25] Pyruvate kinase isozymes from rat

Abstract

Publisher Summary This chapter describes the tissue distribution, methods of assay, electrophoretic behavior, purification, and characterization of pyruvate kinase (PK) isozymes. The isozymes are called, L, R, M 1 , and M 2 . Two different assay methods are presented in the chapter: one is the simple colorimetric 2,4-dinitrophenylhydrazone method, in which pyruvic acid formed from phosphoenol pyruvate (PEP) by PK is determined with the reagent for carbonyl residues, 2,4-dinitrophenylhydrazine. The other method is the NADH–LDH coupled method in which PK activity is measured by following the oxidation of NADH at 340 nm using a recording spectrophotometer with a coupled assay system.

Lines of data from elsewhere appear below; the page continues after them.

(** Reduce the bind of the option monad and nothing else. *)
Ltac obind := cbn [mbind option_bind orb andb negb].

Create HintDb word.
Create Rewrite HintDb word_rw.

Lemma u8_range z : in_u8 (u8 z).
Proof. words; zdm. Qed.
Lemma u16_range z : in_u16 (u16 z).
Proof. words; zdm. Qed.
Lemma u32_range z : in_u32 (u32 z).
Proof. words; zdm. Qed.
Lemma u64_range z : in_u64 (u64 z).
Proof. words; zdm. Qed.
Lemma s32_range z : in_s32 (s32 z).
Proof. words; zdm. Qed.
Lemma s64_range z : in_s64 (s64 z).
Proof. words; zdm. Qed.

Lemma u8_small z : in_u8 z → u8 z = z.
Proof. words; intros; zdm. Qed.
Lemma u16_small z : in_u16 z → u16 z = z.
Proof. words; intros; zdm. Qed.
Lemma u32_small z : in_u32 z → u32 z = z.
Proof. words; intros; zdm. Qed.
Lemma u64_small z : in_u64 z → u64 z = z.
Proof. words; intros; zdm. Qed.
Lemma s32_small z : in_s32 z → s32 z = z.
Proof. words; intros; zdm. Qed.
Lemma s64_small z : in_s64 z → s64 z = z.
Proof. words; intros; zdm. Qed.

Lemma u64_idemp z : u64 (u64 z) = u64 z.
Proof. apply u64_small, u64_range. Qed.
Lemma u32_idemp z : u32 (u32 z) = u32 z.
Proof. apply u32_small, u32_range. Qed.
Lemma u64_s64 z : u64 (s64 z) = u64 z.
Proof. words; zdm. Qed.
Lemma s64_u64 z : s64 (u64 z) = s64 z.
Proof. words; zdm. Qed.
Lemma u32_s32 z : u32 (s32 z) = u32 z.
Proof. words; zdm. Qed.
Lemma s32_u32 z : s32 (u32 z) = s32 z.
Proof. words; zdm. Qed.
Lemma u64_add_l a b : u64 (u64 a + b) = u64 (a + b).
Proof. words. apply Zplus_mod_idemp_l. Qed.
Lemma u64_add_r a b : u64 (a + u64 b) = u64 (a + b).
Proof. words. apply Zplus_mod_idemp_r. Qed.
Lemma u32_add_l a b : u32 (u32 a + b) = u32 (a + b).
Proof. words. apply Zplus_mod_idemp_l. Qed.
Lemma u32_add_r a b : u32 (a + u32 b) = u32 (a + b).
Proof. words. apply Zplus_mod_idemp_r. Qed.
Lemma u32_mul_l a b : u32 (u32 a * b) = u32 (a * b).
Proof. words. apply Zmult_mod_idemp_l. Qed.

#[export] Hint Resolve u8_range u16_range u32_range u64_range s32_range s64_range : word.
#[export] Hint Rewrite u64_idemp u32_idemp u64_s64 s64_u64 u32_s32 s32_u32
  u64_add_l u64_add_r u32_add_l u32_add_r : word_rw.

(** ** Bit-level reasoning *)

(** A number below [2^n] has no bit at or above [n]. *)
Lemma testbit_high a n i : 0 <= a < 2 ^ n → 0 <= n <= i → Z.testbit a i = false.
Proof.
  intros Ha Hi. rewrite <- (Z.mod_small a (2 ^ n)) by lia.
  apply Z.mod_pow2_bits_high; lia.
Qed.

(** Disjoint bits: [lor] of a low part and a shifted high part is a sum. *)
Lemma lor_shiftl_add a b n :
  0 <= a < 2 ^ n → 0 <= n → Z.lor a (Z.shiftl b n) = a + b * 2 ^ n.
Proof.
  intros Ha Hn. rewrite <- Z.shiftl_mul_pow2 by lia.
  assert (Z.land a (Z.shiftl b n) = 0) as Hz.
  { apply Z.bits_inj'. intros i Hi. rewrite Z.land_spec, Z.bits_0.
    destruct (Z.lt_ge_cases i n).
    - rewrite (Z.shiftl_spec_low b n i) by lia. apply andb_false_r.
    - rewrite (testbit_high a n i) by lia. reflexivity. }
  rewrite <- Z.add_lor_land, Hz. lia.
Qed.

(** Clearing the low [k] bits of a 64-bit word. *)
Lemma land_low_mask x k :
  in_u64 x → 0 <= k <= 64 → Z.land x (Z.shiftl (Z.ones (64 - k)) k) = x - x mod 2 ^ k.
Proof.
  intros Hx Hk. unfold in_u64 in Hx.
  assert (Z.land x (Z.shiftl (Z.ones (64 - k)) k) = Z.shiftl (Z.shiftr x k) k) as ->.
  { apply Z.bits_inj'. intros i Hi. rewrite Z.land_spec.
    destruct (Z.lt_ge_cases i k).
    - rewrite !Z.shiftl_spec_low by lia. apply andb_false_r.
    - rewrite !Z.shiftl_spec, Z.shiftr_spec by lia. replace (i - k + k) with i by lia.
      destruct (Z.lt_ge_cases i 64).
      + rewrite Z.ones_spec_low by lia. apply andb_true_r.
      + rewrite (testbit_high x 64 i) by (try lia; exact Hx). done. }
  rewrite Z.shiftl_mul_pow2, Z.shiftr_div_pow2 by lia.
  pose proof (Z.div_mod x (2 ^ k) ltac:(lia)). lia.
Qed.

Lemma land_ones_mod a n : 0 <= n → Z.land a (Z.ones n) = a mod 2 ^ n.
Proof. apply Z.land_ones. Qed.

(** ** Little- and big-endian integers as lists of bytes *)

Fixpoint le_combine (bs : list Z) : Z :=
  match bs with
  | [] => 0
  | b :: bs => b + 256 * le_combine bs
  end.

Fixpoint le_split (n : nat) (z : Z) : list Z :=
  match n with
  | O => []
  | S n => u8 z :: le_split n (z / 256)
  end.

Definition bytes (bs : list Z) : Prop := Forall in_u8 bs.

Lemma u8_bytes bs : bytes bs → u8 <$> bs = bs.
Proof.
  induction 1 as [|b bs Hb _ IH]; [done|]. cbn. rewrite u8_small by done. f_equal. exact IH.
Qed.

Lemma length_le_split n z : length (le_split n z) = n.
Proof. revert z; induction n; simpl; auto. Qed.

Lemma le_split_bytes n z : bytes (le_split n z).
Proof. revert z; induction n; intros; constructor; [apply u8_range | apply IHn]. Qed.

Lemma le_combine_split n z : le_combine (le_split n z) = z mod 256 ^ Z.of_nat n.
Proof.
  revert z. induction n as [|n IH]; intros z.
  { simpl. rewrite Z.mod_1_r. done. }
  cbn [le_split le_combine]. rewrite IH.
  rewrite Nat2Z.inj_succ, Z.pow_succ_r by lia.
  rewrite Z.rem_mul_r by (try apply Z.pow_nonzero; lia). reflexivity.
Qed.

Lemma le_combine_range bs : bytes bs → 0 <= le_combine bs < 256 ^ Z.of_nat (length bs).
Proof.
  induction 1 as [|b bs Hb _ IH]; [cbn; lia|].
  cbn [le_combine length]. rewrite Nat2Z.inj_succ, Z.pow_succ_r by lia.
  unfold in_u8 in Hb. lia.
Qed.

Lemma le_split_combine bs : bytes bs → le_split (length bs) (le_combine bs) = bs.
Proof.
  induction 1 as [|b bs Hb _ IH]; [done|].
  cbn [le_combine length le_split]. unfold u8. unfold in_u8 in Hb. f_equal.
  - rewrite Z.mul_comm, Z.mod_add, Z.mod_small; lia.
  - rewrite Z.mul_comm, Z.div_add, Z.div_small, Z.add_0_l by lia. exact IH.
Qed.

#[export] Hint Rewrite length_le_split : word_rw.
#[export] Hint Resolve le_split_bytes : word.

(** ** Strings

    A C string is the list of its bytes before the terminating NUL.  String
    literals of the source are written as Rocq strings and converted. *)

Fixpoint cs (s : string) : list Z :=
  match s with
  | EmptyString => []
  | String c s => Z.of_N (Ascii.N_of_ascii c) :: cs s
  end.

Definition cstring (s : list Z) : Prop := Forall (λ b, 1 <= b < 256) s.

Lemma cstring_bytes s : cstring s → bytes s.
Proof. intros H. eapply Forall_impl; [exact H|]. unfold in_u8; simpl; lia. Qed.

(** ** Lists *)

(** The first element that satisfies a test, with its position. *)
Fixpoint find_idx {A} (f : A → bool) (l : list A) : option nat :=
  match l with
  | [] => None
  | x :: l => if f x then Some 0%nat else S <$> find_idx f l
  end.

Lemma find_idx_Some {A} (f : A → bool) l i :
  find_idx f l = Some i ↔
  (∃ x, l !! i = Some x ∧ f x = true) ∧ (∀ j y, (j < i)%nat → l !! j = Some y → f y = false).
Proof.
  revert i. induction l as [|a l IH]; intros i; simpl.
  { split; [done|]. intros [[x [Hx _]] _]. by rewrite lookup_nil in Hx. }
  destruct (f a) eqn:Ha.
  - split.
    + intros [= <-]. split; [by exists a | lia].
    + intros [_ H]. destruct i; [done|].
      specialize (H 0%nat a ltac:(lia) eq_refl). congruence.
  - rewrite fmap_Some. split.
    + intros (j & Hj & ->). apply IH in Hj as [Hx Hlt]. split; [done|].
      intros [|k] y Hk Hy; simpl in *; [congruence|]. apply (Hlt k); [lia|done].
    + intros [(x & Hx & Hf) Hlt]. destruct i as [|i]; simpl in Hx; [congruence|].
      exists i. split; [|done]. apply IH. split; [by exists x|].
      intros j y Hj Hy. apply (Hlt (S j)); [lia|done].
Qed.

Lemma find_idx_None {A} (f : A → bool) l :
  find_idx f l = None ↔ ∀ x, x ∈ l → f x = false.
Proof.
  induction l as [|a l IH]; simpl; [split; [set_solver|done]|].
  destruct (f a) eqn:Ha.
  - split; [done|]. intros H. specialize (H a ltac:(set_solver)). congruence.
  - rewrite fmap_None, IH. set_solver.
Qed.

Lemma find_idx_insert_same {A} (f : A → bool) l i x y :
  l !! i = Some x → f y = f x → find_idx f (<[i := y]> l) = find_idx f l.
Proof.
  revert i. induction l as [|a l IH]; intros [|i] Hl Hf; cbn in *; [done..| |].
  - injection Hl as ->. by rewrite Hf.
  - destruct (f a); [done|]. f_equal. by apply (IH i).
Qed.

(** ** Words and parts of byte arrays *)

(** The bytes of an array of words, and back. *)
Definition word_bytes (n : nat) (ws : list Z) : list Z := concat (le_split n <$> ws).
Fixpoint words_of (n : nat) (count : nat) (bs : list Z) : list Z :=
  match count with
  | O => []
  | S count => le_combine (take n bs) :: words_of n count (drop n bs)
  end.

(** Read or write [n] bytes at [start]; outside of the memory it is undefined. *)
Definition slice (mem : list Z) (start n : Z) : option (list Z) :=
  if (0 <=? start) && (start + n <=? Z.of_nat (length mem))
  then Some (take (Z.to_nat n) (drop (Z.to_nat start) mem)) else None.
Definition splice (mem : list Z) (start : Z) (bs : list Z) : option (list Z) :=
  if (0 <=? start) && (start + Z.of_nat (length bs) <=? Z.of_nat (length mem))
  then Some (take (Z.to_nat start) mem ++ bs ++ drop (Z.to_nat start + length bs) mem) else None.

Lemma length_word_bytes n ws : length (word_bytes n ws) = (n * length ws)%nat.
Proof.
  unfold word_bytes. induction ws as [|w ws IH]; cbn; [lia|].
  rewrite length_app, length_le_split, IH. lia.
Qed.
Lemma length_words_of n count bs : length (words_of n count bs) = count.
Proof. revert bs. induction count as [|c IH]; intros bs; cbn; [done|]. by rewrite IH. Qed.

Lemma bytes_take n bs : bytes bs → bytes (take n bs).
Proof. apply Forall_take. Qed.
Lemma bytes_drop n bs : bytes bs → bytes (drop n bs).
Proof. apply Forall_drop. Qed.

Lemma word_bytes_of n count bs :
  bytes bs → length bs = (n * count)%nat → word_bytes n (words_of n count bs) = bs.
Proof.
  revert bs. induction count as [|c IH]; intros bs Hb Hl.
  { destruct bs; [done|]. cbn in Hl. lia. }
  unfold word_bytes in *. cbn [words_of fmap list_fmap concat]. rewrite IH; [|by apply bytes_drop|rewrite length_drop; lia].
  assert (length (take n bs) = n) as Ht by (rewrite length_take; lia).
  rewrite <- Ht at 1. rewrite le_split_combine by (by apply bytes_take). by rewrite take_drop.
Qed.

M 1 is the main type in specifically differentiated tissues, such as adult skeletal muscle, heart, and brain. L is predominant in gluconeogenic tissues, especially liver, but is a minor type in kidney, while R is present in erythrocytes and hematopoietic tissues. The four types of PK differ clearly in electrophoretic mobilities. However, L and R, and M 1 and M 2 , respectively, are closely similar in certain properties, including their immunological and kinetic properties, phosphorylations by cAMP-dependent protein kinase, amino acid compositions, and peptide maps of limited proteolysis products.